The main legal question in litigation is whether online-only businesses without a physical public accommodation, like a brick-and-mortar location, are covered by the ADA. Only the U.S. Court of Appeals for the Ninth Circuit has directly addressed this issue, ruling that businesses’ websites are covered if they have a connection to a physical location. Other circuits have hinted at their positions: the U.S. Courts of Appeals for the First, Second, and Seventh Circuits suggest that Title III may apply to the websites of online-only businesses, while the Third and Sixth Circuits indicate that it applies only to websites of businesses with a link to a physical place.

 

There has been debate about which technical accessibility standard meets the effective communication requirement under ADA. Courts, the DOJ, and other federal agencies have used the WCAG standard. Courts in Title III cases may also apply the same standard to business websites.

 

While most accessibility cases begin with a demand letter, some plaintiffs choose to go straight to court by filing a complaint. Some cases are class actions, including nationwide class actions, which may be subject to the U.S. Supreme Court’s recent decision in Trump v. CASA, which casts doubt on lower courts' ability to issue nationwide injunctions.

 

Most cases end in settlements, where the company agrees to make its website and mobile app accessible within a specified timeframe and pays the plaintiff’s attorney fees and damages.

 

Because businesses with inaccessible websites face limited defenses and paying a relatively small amount to a plaintiff is less expensive than defending a lawsuit, very few cases go to trial. The one successful defense is claiming that the plaintiff lacks standing to challenge the website's inaccessibility because they are ineligible to access the business, cannot prove that the alleged barriers actually hindered their use of the site, or cannot demonstrate an intention to visit the website in the future.

 

The Path Forward

 

Digital accessibility is widely recognized as a civil rights issue. The evolving legislative landscape reflects ongoing efforts to balance accessibility, clarify technical accessibility requirements, and ensure compliance with the law. Prioritizing inclusive digital design and adhering to recognized standards such as WCAG remains a best practice for businesses aiming to provide equitable digital experiences and reduce legal risk.

 

Despite the increasing risk of litigation, businesses can take steps now to make their websites and mobile applications fully accessible to individuals with disabilities and mitigate the risk of receiving a demand letter or lawsuit. Best practices to mitigate accessibility legal risks include:

 

  • Ensure digital assets are accessible through inclusive design and remediation. Businesses should develop new websites or mobile apps by integrating WCAG 2.2 AA-compliant code to ensure accessibility. Ensure existing websites and mobile apps are fully accessible to individuals with disabilities by hiring a qualified accessibility consulting firm to conduct an accessibility assessment.

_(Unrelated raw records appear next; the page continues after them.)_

(* ===== verification/InstrSafety.v ===== *)
(** * Instructions keep the machine well-formed

    Dispatch of an instruction against the invariant of VmInvariant.v, and the
    handlers of StackOps.v and ArithOps.v: what each of them leaves is well-formed
    again.  Their freedom from undefined behaviour is proved in these files; here
    both are put together. *)
From S2P Require Import Prelude BigInt Int256 Cells DataCell VmTypes Stack OpcodeTable StackOps ArithOps Vm VmInvariant Control.

(** ** Correctness up to undefined behaviour

    [wpu u] is [wp] when [u] is [False] and [wlp] when it is [True]. *)
Definition wpu {S A} (u : Prop) (m : M S A) (Q : A -> S -> Prop) (E : exc -> S -> Prop) (s : S) : Prop :=
  match m s with
  | Ret a s' => Q a s'
  | Exn e s' => E e s'
  | Undef => u
  end.

Lemma wpu_bind {S A B} u (m : M S A) (k : A -> M S B) Q E s :
  wpu u m (fun a s' => wpu u (k a) Q E s') E s -> wpu u (bind m k) Q E s.
Proof. unfold wpu, bind. by destruct (m s). Qed.
Lemma wpu_wp {S A} u (m : M S A) Q E s : wp m Q E s -> wpu u m Q E s.
Proof. unfold wpu, wp. by destruct (m s). Qed.
Lemma wpu_mono {S A} u (m : M S A) (Q Q' : A -> S -> Prop) (E E' : exc -> S -> Prop) s :
  wpu u m Q E s -> (forall a s', Q a s' -> Q' a s') -> (forall e s', E e s' -> E' e s') ->
  wpu u m Q' E' s.
Proof. unfold wpu. destruct (m s); naive_solver. Qed.
Lemma wp_of_wpu {S A} (m : M S A) Q E Q' E' s :
  wp m Q' E' s -> wpu True m Q E s -> wp m Q E s.
Proof. unfold wp, wpu. by destruct (m s). Qed.

(** ** Handlers and instructions *)

Definition handled (u : Prop) (m : M VmState Z) : Prop :=
  forall g s, vm_ok g s -> code_ok s -> wpu u m (handler_post g) (err_post g) s.

(** An instruction takes at least 10 units of gas. *)
Definition body_handled (u : Prop) (b : instr_body) : Prop :=
  forall opcode bits g s, vm_ok g s -> code_ok s ->
    wpu u (instr_dispatch b opcode bits) (handler_post (g - 10)) (err_post g) s.
Definition registered_handled (u : Prop) (o : option OpcodeInstr) : Prop :=
  match o with Some i => body_handled u (body i) | None => False end.

Lemma advance_ok n cs cs' : advance n cs = Some cs' -> slice_ok cs -> slice_ok cs'.
Proof.
  unfold advance, have, size, slice_ok. intros E [? ?]. destruct (_ <=? _)%nat eqn:Eh; simplify_eq.
  apply Nat.leb_le in Eh. simpl. lia.
Qed.

Lemma vm_set_code g c s : vm_ok g s -> vm_ok g (set_code_field c s).
Proof. intros [Hm Hf]. split; [by apply mach_set_code|done]. Qed.

Lemma wp_code_advance_ok g n (Q : unit -> VmState -> Prop) E s :
  vm_ok g s -> code_ok s -> (forall s', vm_ok g s' -> code_ok s' -> stack s' = stack s -> Q tt s') ->
  wp (code_advance n) Q E s.
Proof.
  intros Hs Hc HQ. unfold wp, code_advance. unfold code_ok in Hc.
  destruct (code s) as [cs|]; [|done]. apply HQ; [by apply vm_set_code| |done].
  unfold code_ok. cbn. destruct (advance (Z.to_nat n) cs) eqn:E'; [by eapply advance_ok|done].
Qed.

Section dispatch.
Context (u : Prop).
(** *** Continuations in references of the code *)

Definition code_refs (n : nat) (s : VmState) : Prop :=
  exists cs, code s = Some cs /\ slice_ok cs /\ (n <= size_refs cs)%nat.

Lemma code_refs_ok n s : code_refs n s -> code_ok s.
Proof. intros (cs & E & Hcs & _). unfold code_ok. by rewrite E. Qed.

Lemma need_refs_ok g n pfx (Q : unit -> VmState -> Prop) s :
  vm_ok g s -> code_ok s -> (forall s', vm_ok g s' -> code_refs n s' -> Q tt s') ->
  wp (need_refs n pfx) Q (err_post g) s.
Proof.
  intros Hs Hc HQ. unfold need_refs, code_slice. apply wp_bind, wp_bind, wp_gets.
  unfold code_ok in Hc. destruct (code s) as [cs|] eqn:E; [|done]. apply wp_ret, wp_bind.
  apply wp_unless_throw; [intros Hr%Nat.leb_le|intros _; by apply err_post_vm].
  unfold wp, code_advance. rewrite E. apply HQ; [by apply vm_set_code|].
  eexists. split; [done|]. destruct (advance (Z.to_nat pfx) cs) as [cs'|] eqn:Ea; [|done].
  split; [by eapply advance_ok|]. unfold advance in Ea. by destruct (have _ cs); simplify_eq.
Qed.

Lemma code_fetch_ref_ok g n (Q : Cell -> VmState -> Prop) E s :
  vm_ok g s -> code_refs (S n) s -> (forall c s', vm_ok g s' -> code_refs n s' -> Q c s') ->
  wp code_fetch_ref Q E s.
Proof.
  intros Hs (cs & Ec & [Hb Hr] & Hn) HQ. unfold size_refs in Hn.
  unfold code_fetch_ref, code_slice. apply wp_bind, wp_bind, wp_gets. rewrite Ec. apply wp_ret, wp_bind.
  unfold fetch_ref, have_refs. rewrite (proj2 (Nat.leb_le 1 _)) by (unfold size_refs; lia).
  destruct (cell_refs (cs_cell cs) !! refs_st cs) as [c|] eqn:El.
  2: { apply lookup_ge_None in El. lia. }
  apply wp_ret, wp_bind, wp_modify, wp_ret, HQ; [by apply vm_set_code|].
  eexists. split; [done|]. unfold slice_ok, size_refs. simpl. lia.
Qed.

Lemma exec_do_with_ref_ok func args pfx :
  (forall k g s, cont_ok k -> vm_ok g s -> code_ok s -> wp (func k) (handler_post g) (err_post g) s) ->
  handled False (exec_do_with_ref func args pfx).
Proof.
  intros Hf g s Hs Hc. apply (wp_bind (need_refs 1 pfx)), (need_refs_ok g); [done..|].
  intros s1 Hs1 Hr1. apply wp_bind, (code_fetch_ref_ok g 0); [done..|]. intros c s2 Hs2 Hr2%code_refs_ok.
  apply wp_bind, (ref_to_cont_ok g); [done|]. intros k s3 Hk Hs3 Hsc.
  apply Hf; [done|done|by eapply same_core_code].
Qed.
Lemma exec_do_with_cell_ok func args pfx :
  (forall c, handled False (func c)) -> handled False (exec_do_with_cell func args pfx).
Proof.
  intros Hf g s Hs Hc. apply (wp_bind (need_refs 1 pfx)), (need_refs_ok g); [done..|].
  intros s1 Hs1 Hr1. apply wp_bind, (code_fetch_ref_ok g 0); [done..|]. intros c s2 Hs2 Hr2%code_refs_ok.
  by apply Hf.
Qed.

(** Load a continuation, then call it or jump to it. *)
Lemma ref_call_ok g c s :
  vm_ok g s -> code_ok s -> wp (k <- ref_to_cont c ;; call k) (handler_post g) (err_post g) s.
Proof.
  intros Hs Hc. apply wp_bind, (ref_to_cont_ok g); [done|]. intros k s' Hk Hs' Hsc.
  apply call_ok; [done|done|by eapply same_core_code].
Qed.
Lemma ref_jump_ok g c s :
  vm_ok g s -> wp (k <- ref_to_cont c ;; jump k) (handler_post g) (err_post g) s.
Proof.
  intros Hs. apply wp_bind, (ref_to_cont_ok g); [done|]. intros k s' Hk Hs' Hsc. by apply jump_ok.
Qed.

Lemma exec_ifelse_ref_ok mode args pfx : handled False (exec_ifelse_ref mode args pfx).
Proof.
  intros g s Hs Hc. apply (wp_bind (need_refs 1 pfx)), (need_refs_ok g); [done..|].
  intros s1 Hs1 Hr1. apply wp_bind, (code_fetch_ref_ok g 0); [done..|]. intros c s2 Hs2 Hc2%code_refs_ok.
  stack_run (fun '(k, _) => cont_ok k). intros [k b] v Hk Hs3. apply wp_bind.
  destruct (Bool.eqb b mode); [|by apply wp_ret, call_ok].
  apply (ref_to_cont_ok g); [done|]. intros k' s' Hk' Hs' Hsc.
  apply call_ok; [done|done|by eapply same_core_code].
Qed.
Lemma exec_ifref_elseref_ok args pfx : handled False (exec_ifref_elseref args pfx).
Proof.
  intros g s Hs Hc. apply (wp_bind (need_refs 2 pfx)), (need_refs_ok g); [done..|].
  intros s1 Hs1 Hr1. apply wp_bind, (code_fetch_ref_ok g 1); [done..|]. intros c1 s2 Hs2 Hr2.
  apply wp_bind, (code_fetch_ref_ok g 0); [done..|]. intros c2 s3 Hs3 Hr3%code_refs_ok.
  stack_run any. intros b v _ Hs4. by apply ref_call_ok.
Qed.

  • If accessibility issues are identified, they should be remediated to meet WCAG 2.2 AA standards. After remediation, a monitoring routine should be established.

     

  • Develop an ADA risk management program. A comprehensive ADA risk management plan can serve as a defense if a company faces litigation.

     

  • Develop and implement a digital assets compliance policy.

     

  • Ensure that employees receive appropriate training, both technical and compliance.

     

  • Implement procedures to ensure consistency in customer service processes for individuals with disabilities and to provide warm handoffs to technical staff who can assist with any digital barriers they may encounter.